Stored items
=== Section Start ===

Lemma compare_orders_buffers_witness :
  SafeBuffer.compare (bytes_of_string "ab") (bytes_of_string "b") = (-1)%Z /\
  SafeBuffer.compare (bytes_of_string "b") (bytes_of_string "ba") = (-1)%Z /\
  SafeBuffer.compare (bytes_of_string "ab") (bytes_of_string "ba") = (-1)%Z /\
  SafeBuffer.compare (bytes_of_string "ba") (bytes_of_string "ab") = 1%Z.
Proof.
  assert (H1 : SafeBuffer.compare (bytes_of_string "ab") (bytes_of_string "b")
               = (-1)%Z) by reflexivity.
  assert (H2 : SafeBuffer.compare (bytes_of_string "b") (bytes_of_string "ba")
               = (-1)%Z) by reflexivity.
  destruct (compare_orders_buffers (bytes_of_string "ab") (bytes_of_string "b")
              (bytes_of_string "ba")) as (_ & T & _).
  pose proof (T H1 H2) as H3.
  destruct (compare_orders_buffers (bytes_of_string "ab") (bytes_of_string "ba") [])
    as (A & _).
  split; [exact H1|]. split; [exact H2|]. split; [exact H3|].
  rewrite A, H3. reflexivity.
Defined.

Module ConcatFacts.
Import SafeBuffer.

Lemma total_length (buffers : list Buffer) n :
  fold_left (fun acc buf => (acc + length buf)%nat) buffers n
  = (n + length (List.concat buffers))%nat.
Proof.
  revert n. induction buffers as [|buf buffers IH]; intros n; cbn [fold_left List.concat].
  - cbn. lia.
  - rewrite IH, length_app. lia.
Qed.

Lemma set_spec (pre old rest buf : Buffer) :
  length old = length buf ->
  Uint8Array_set (pre ++ old ++ rest)%list buf (length pre)
  = Some (pre ++ buf ++ rest)%list.
Proof.
  intros H. unfold Uint8Array_set.
  destruct (Nat.ltb_spec (length (pre ++ old ++ rest)%list) (length pre + length buf)) as [L|L].
  { rewrite !length_app in L. lia. }
  f_equal.
  rewrite firstn_app, firstn_all, Nat.sub_diag. cbn [firstn]. rewrite app_nil_r.
  f_equal. f_equal.
  rewrite skipn_app, skipn_all2 by lia.
  replace (length pre + length buf - length pre)%nat with (length old) by lia.
  cbn [app]. rewrite skipn_app, skipn_all, Nat.sub_diag. reflexivity.
Qed.

(** The loop writes the buffers one behind the other over the bytes that
    follow [offset], and never past the end of [result]. *)
Lemma concat_loop_spec buffers : forall pre old rest : Buffer,
  length old = length (List.concat buffers) ->
  concat_loop buffers (pre ++ old ++ rest)%list (length pre)
  = Some (pre ++ List.concat buffers ++ rest)%list.
Proof.
  induction buffers as [|buf buffers IH]; intros pre old rest H.
  - cbn [List.concat length] in *. destruct old; [reflexivity | discriminate].
  - cbn [concat_loop List.concat] in *. rewrite length_app in H.
    rewrite <- (firstn_skipn (length buf) old), <- app_assoc.
    rewrite set_spec by (rewrite length_firstn; lia).
    replace (length pre + length buf)%nat with (length (pre ++ buf)%list)
      by apply length_app.
    rewrite (app_assoc pre buf).
    rewrite IH by (rewrite length_skipn; lia).
    now rewrite <- !app_assoc.
Qed.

=== Section End ===

Which lines in the records above contain the string "reflexivity"? Copy each one.

*RESULT OF THIS EXERCISE:*
               = (-1)%Z) by reflexivity.
               = (-1)%Z) by reflexivity.
  rewrite A, H3. reflexivity.
  cbn [app]. rewrite skipn_app, skipn_all, Nat.sub_diag. reflexivity.
  - cbn [List.concat length] in *. destruct old; [reflexivity | discriminate].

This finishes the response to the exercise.